Воротившись домой обедать, 30 числа, я предпочел ехать в Крым по другой дороге более короткой. В этом месте мой родимый Днепр не похож на самого себя, не широк и не узок: прежде превращения своего в лиман, он делится на рукава и образует семнадцать островов, между коими плавание хотя не опасно, но затруднительно и продолжительно; оттого летом редко кто по этой дороге ездит. Всё было покрыто льдом в эту зиму. Часа через два приехал я на противоположный берег Таврической губернии, в город Днепровск, бывшее селение Алешки, коим он и поныне называется. Была уже ночь, и меня привезли к одному татарину, зажиточнейшему из жителей. Мой приезд не очень должен был понравиться женскому полу; его тотчас куда-то запрятали. Через полчаса пожаловал ко мне городничий (стоило бы об имени его спросить и его не запомнить) и объявил, что он счел долгом навестить приезжего товарища.

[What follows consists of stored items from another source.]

(** A hit on a decoy that still exists raises one critical alert in the
    tenant of the decoy, links the hit to it, and counts on that decoy alone. *)
Theorem decoy_hit_alerts E hid t h pid exe at_ db :
  NoDup (map ht_id (fl_tokens (de_fleet db))) → t ∈ fl_tokens (de_fleet db) → uuid_ok (ht_id t) →
  find_host (fl_jobs (de_fleet db)) hid = Some h →
  (String.length (str_repr (ht_name t)) <= 492)%nat → 0 <= pid <= 2147483647 →
  let db' := handle_honeytoken_hit E hid (uuid_str (ht_id t)) pid exe at_ db in
  ∃ a hit, de_alerts db' = de_alerts db ++ [a] ∧ de_hits db' = de_hits db ++ [hit] ∧
    al_severity a = CRITICAL ∧ al_tenant_id a = ht_tenant_id t ∧ al_host_id a = Some (host_id h) ∧
    hh_alert_id hit = al_id a ∧ hh_token_id hit = ht_id t ∧
    count_hit t ∈ fl_tokens (de_fleet db') ∧
    ∀ u, u ∈ fl_tokens (de_fleet db) → u ≠ t → u ∈ fl_tokens (de_fleet db').
Proof.
  intros Hnd Ht Hu Hh Hlen Hp. cbn zeta. unfold handle_honeytoken_hit. rewrite uuid_of_str_uuid_str by done.
  unfold record_hit.
  assert (find_token (de_fleet db) (ht_id t) = Some t) as ->.
  { unfold find_token. destruct (List.find _ _) as [x|] eqn:Hf.
    - apply find_some in Hf as [Hin Heq%Z.eqb_eq]. f_equal. apply list_elem_of_In in Hin.
      by apply (NoDup_key_inj ht_id (fl_tokens (de_fleet db))).
    - apply list_elem_of_In in Ht. apply List.find_none with (x := t) in Hf; [|done]. by rewrite Z.eqb_refl in Hf. }
  rewrite Hh. set (a := mkAlert _ _ _ _ _ _ _ _ _ _ _ _ _ _ _ _ _ _ _). set (hit := mkHit _ _ _ _ _ _ _ _).
  assert (text_ok 0 512 (al_summary a) = true) as ->.
  { unfold text_ok, a. cbn [al_summary]. rewrite append_length. cbn [String.length]. apply Nat.leb_le. lia. }
  assert (opt_ok (λ p, (p <=? 2147483647) && (-2147483648 <=? p)) (if pid =? 0 then None else Some pid) = true) as ->.
  { destruct (pid =? 0); [done|]. simpl. apply andb_true_iff. rewrite !Z.leb_le. lia. }
  cbn [andb]. exists a, hit. split_and!; try done; cbn [de_fleet fl_tokens set_tokens].
  - rewrite list_elem_of_fmap. exists t. by rewrite Z.eqb_refl.
  - intros u Hin Hne. rewrite list_elem_of_fmap. exists u. split; [|done].
    destruct (Z.eqb_spec (ht_id u) (ht_id t)) as [Heq|]; [|done]. destruct Hne.
    by apply (NoDup_key_inj ht_id (fl_tokens (de_fleet db))).
Qed.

Я немного удивился и чуть ли не обиделся, когда он прибавил: «ведь вы там у себя, а мы здесь у себя градоначальники». Служить в Новороссийском крае и не знать разницы между званиями градоначальника и городничего, это уже становилось забавно. Очень заметно было, что он даточный, безграмотный солдат, во время войны вышедший в офицеры и по праву раненого получивший место. Несколько времени потешился я необыкновенным его невежеством, но наконец соскучился, без церемонии сказал, что хочу спать и попросил любезного собрата оставить меня.